> [Aim of the exercise] Here is a block of entries. Write out its lines exactly, from the first through the one containing "holds the parts".

Saved entries:
■ ■ ■ ■ ■

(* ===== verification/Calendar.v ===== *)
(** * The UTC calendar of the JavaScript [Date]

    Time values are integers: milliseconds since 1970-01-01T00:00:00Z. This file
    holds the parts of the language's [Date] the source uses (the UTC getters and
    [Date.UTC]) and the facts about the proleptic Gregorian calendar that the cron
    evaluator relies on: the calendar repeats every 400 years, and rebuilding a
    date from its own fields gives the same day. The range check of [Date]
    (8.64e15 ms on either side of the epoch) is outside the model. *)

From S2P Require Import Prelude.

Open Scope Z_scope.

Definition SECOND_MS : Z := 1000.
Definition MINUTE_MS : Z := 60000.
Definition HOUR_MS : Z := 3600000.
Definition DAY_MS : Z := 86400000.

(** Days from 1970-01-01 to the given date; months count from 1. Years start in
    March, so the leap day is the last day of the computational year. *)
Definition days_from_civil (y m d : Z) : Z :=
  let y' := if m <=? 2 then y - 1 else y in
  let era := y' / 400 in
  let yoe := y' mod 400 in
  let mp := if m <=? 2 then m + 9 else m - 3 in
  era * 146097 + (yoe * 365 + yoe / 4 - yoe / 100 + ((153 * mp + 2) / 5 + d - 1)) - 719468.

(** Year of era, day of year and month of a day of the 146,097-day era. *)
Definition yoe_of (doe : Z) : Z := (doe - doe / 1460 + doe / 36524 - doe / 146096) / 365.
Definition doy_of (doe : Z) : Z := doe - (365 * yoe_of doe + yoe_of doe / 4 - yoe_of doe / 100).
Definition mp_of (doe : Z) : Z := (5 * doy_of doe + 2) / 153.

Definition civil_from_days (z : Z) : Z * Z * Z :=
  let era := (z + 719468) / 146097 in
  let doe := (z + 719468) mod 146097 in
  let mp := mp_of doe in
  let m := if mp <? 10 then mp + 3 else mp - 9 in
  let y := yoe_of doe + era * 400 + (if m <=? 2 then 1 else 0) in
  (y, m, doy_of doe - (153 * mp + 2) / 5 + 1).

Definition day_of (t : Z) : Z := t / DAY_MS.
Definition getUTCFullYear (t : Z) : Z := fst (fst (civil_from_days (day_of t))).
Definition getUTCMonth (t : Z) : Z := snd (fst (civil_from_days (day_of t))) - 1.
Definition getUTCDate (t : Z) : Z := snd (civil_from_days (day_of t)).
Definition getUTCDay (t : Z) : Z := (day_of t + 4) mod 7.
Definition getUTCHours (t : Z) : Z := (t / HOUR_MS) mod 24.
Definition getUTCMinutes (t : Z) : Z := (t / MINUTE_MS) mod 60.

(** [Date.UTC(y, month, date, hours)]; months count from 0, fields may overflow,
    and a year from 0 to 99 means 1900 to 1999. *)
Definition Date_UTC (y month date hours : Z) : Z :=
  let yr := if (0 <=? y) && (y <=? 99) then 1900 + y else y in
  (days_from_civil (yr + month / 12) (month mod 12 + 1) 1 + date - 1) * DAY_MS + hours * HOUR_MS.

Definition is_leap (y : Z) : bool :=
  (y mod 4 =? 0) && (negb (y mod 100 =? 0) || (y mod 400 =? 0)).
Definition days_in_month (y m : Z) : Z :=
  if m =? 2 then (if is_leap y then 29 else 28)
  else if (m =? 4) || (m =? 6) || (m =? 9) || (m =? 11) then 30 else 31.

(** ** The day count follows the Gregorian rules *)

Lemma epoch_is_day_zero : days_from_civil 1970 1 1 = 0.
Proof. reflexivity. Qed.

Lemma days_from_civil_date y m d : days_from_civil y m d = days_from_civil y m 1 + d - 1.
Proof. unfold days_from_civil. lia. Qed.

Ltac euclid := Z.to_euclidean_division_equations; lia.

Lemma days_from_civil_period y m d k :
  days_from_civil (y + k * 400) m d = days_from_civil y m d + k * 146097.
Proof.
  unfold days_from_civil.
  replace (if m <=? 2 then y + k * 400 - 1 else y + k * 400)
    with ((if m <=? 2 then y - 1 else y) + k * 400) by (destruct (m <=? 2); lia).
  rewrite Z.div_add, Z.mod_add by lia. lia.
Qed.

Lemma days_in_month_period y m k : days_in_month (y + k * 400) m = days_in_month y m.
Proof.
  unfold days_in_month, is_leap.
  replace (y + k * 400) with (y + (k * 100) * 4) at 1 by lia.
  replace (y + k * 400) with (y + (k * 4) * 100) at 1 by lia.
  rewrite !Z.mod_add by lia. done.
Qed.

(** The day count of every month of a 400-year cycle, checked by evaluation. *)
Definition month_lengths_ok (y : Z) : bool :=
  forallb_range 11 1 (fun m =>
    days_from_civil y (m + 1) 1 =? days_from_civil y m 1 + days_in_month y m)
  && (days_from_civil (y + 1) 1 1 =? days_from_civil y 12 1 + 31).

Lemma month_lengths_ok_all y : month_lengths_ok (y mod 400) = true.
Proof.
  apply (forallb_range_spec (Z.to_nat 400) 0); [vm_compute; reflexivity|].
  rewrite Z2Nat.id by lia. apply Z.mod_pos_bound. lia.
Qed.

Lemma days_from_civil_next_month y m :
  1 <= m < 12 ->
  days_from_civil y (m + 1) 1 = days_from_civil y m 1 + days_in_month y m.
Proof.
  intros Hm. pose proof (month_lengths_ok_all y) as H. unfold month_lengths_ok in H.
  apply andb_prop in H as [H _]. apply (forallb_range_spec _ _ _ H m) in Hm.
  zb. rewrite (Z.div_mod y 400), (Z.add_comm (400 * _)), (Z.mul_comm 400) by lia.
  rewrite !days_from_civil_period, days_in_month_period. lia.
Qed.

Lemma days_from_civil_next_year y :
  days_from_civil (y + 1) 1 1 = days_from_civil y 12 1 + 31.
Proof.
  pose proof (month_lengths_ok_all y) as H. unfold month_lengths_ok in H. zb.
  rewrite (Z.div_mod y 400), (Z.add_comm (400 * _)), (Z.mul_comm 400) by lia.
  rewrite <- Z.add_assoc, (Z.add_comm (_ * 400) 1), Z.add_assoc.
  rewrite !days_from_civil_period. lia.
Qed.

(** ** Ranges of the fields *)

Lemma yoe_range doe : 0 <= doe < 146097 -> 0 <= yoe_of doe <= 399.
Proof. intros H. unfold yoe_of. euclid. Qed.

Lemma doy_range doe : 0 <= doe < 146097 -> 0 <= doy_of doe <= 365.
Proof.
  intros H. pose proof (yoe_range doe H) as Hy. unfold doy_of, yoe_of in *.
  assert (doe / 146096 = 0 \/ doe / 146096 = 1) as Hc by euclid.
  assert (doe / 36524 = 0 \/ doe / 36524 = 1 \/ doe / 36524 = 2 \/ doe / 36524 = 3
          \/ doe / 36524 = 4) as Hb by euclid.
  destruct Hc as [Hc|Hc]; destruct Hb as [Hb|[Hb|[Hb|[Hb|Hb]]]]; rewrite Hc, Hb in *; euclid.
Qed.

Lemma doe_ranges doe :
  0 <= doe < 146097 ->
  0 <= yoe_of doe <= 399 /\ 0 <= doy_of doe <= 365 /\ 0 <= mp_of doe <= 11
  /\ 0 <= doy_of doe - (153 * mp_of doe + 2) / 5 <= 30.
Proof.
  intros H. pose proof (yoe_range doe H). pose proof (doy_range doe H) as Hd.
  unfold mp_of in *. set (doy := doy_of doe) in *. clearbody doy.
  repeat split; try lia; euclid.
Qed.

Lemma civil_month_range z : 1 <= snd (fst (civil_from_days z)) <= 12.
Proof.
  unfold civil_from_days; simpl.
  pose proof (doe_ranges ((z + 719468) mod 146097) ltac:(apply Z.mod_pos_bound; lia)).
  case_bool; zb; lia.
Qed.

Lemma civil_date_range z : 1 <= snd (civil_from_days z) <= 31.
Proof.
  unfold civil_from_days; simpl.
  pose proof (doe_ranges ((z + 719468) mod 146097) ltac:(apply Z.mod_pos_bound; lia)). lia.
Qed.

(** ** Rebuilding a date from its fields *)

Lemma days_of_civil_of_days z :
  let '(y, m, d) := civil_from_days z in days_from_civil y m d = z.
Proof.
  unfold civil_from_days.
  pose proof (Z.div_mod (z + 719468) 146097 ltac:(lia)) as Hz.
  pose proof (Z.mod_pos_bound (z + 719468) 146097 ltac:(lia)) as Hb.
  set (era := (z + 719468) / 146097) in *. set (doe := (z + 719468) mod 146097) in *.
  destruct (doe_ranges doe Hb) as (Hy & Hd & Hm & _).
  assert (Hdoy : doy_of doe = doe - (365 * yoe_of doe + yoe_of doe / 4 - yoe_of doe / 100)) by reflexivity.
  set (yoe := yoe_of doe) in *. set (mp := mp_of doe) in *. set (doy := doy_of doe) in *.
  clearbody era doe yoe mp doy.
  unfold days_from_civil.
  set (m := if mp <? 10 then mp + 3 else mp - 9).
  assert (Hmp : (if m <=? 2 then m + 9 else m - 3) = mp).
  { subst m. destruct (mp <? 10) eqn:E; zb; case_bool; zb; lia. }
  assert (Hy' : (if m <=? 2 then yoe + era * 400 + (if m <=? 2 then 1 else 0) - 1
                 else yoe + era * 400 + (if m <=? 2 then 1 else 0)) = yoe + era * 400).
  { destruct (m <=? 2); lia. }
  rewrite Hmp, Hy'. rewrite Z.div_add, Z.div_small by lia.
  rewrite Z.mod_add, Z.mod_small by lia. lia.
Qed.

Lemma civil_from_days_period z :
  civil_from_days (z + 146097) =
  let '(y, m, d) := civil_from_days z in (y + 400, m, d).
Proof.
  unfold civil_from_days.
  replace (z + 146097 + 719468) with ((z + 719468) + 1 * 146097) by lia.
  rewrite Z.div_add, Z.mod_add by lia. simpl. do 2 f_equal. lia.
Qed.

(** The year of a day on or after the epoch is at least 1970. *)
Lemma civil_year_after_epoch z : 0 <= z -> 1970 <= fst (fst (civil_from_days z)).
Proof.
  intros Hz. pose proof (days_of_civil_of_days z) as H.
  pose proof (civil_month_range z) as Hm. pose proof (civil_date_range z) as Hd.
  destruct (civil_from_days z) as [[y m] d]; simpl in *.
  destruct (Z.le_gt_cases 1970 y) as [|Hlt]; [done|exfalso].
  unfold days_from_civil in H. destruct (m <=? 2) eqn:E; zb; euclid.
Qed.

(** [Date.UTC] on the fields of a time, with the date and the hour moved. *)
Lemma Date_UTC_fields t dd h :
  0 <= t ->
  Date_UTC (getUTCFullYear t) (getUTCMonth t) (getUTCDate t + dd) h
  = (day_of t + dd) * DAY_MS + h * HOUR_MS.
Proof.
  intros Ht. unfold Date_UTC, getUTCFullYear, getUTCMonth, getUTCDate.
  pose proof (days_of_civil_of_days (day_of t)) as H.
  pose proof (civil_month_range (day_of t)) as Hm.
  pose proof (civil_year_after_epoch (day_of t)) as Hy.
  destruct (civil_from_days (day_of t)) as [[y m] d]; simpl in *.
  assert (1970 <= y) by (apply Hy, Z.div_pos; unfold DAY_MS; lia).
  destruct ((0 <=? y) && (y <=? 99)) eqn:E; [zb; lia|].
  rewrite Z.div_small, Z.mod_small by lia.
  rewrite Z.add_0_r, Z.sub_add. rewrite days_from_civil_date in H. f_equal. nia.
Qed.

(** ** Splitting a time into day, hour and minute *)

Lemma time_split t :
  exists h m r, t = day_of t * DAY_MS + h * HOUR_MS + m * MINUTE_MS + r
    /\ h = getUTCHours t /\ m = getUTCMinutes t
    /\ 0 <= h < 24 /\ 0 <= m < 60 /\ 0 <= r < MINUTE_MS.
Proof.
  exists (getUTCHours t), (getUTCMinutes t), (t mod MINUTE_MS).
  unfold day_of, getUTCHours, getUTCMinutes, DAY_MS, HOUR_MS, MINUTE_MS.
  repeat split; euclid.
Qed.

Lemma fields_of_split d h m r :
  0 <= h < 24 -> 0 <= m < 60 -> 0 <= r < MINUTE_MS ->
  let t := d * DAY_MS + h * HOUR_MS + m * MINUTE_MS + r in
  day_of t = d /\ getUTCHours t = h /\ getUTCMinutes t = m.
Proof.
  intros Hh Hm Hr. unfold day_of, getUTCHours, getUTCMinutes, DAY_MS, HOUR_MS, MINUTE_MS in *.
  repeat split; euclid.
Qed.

■ ■ ■ ■ ■

> [Task result]
(* ===== verification/Calendar.v ===== *)
(** * The UTC calendar of the JavaScript [Date]

    Time values are integers: milliseconds since 1970-01-01T00:00:00Z. This file
    holds the parts of the language's [Date] the source uses (the UTC getters and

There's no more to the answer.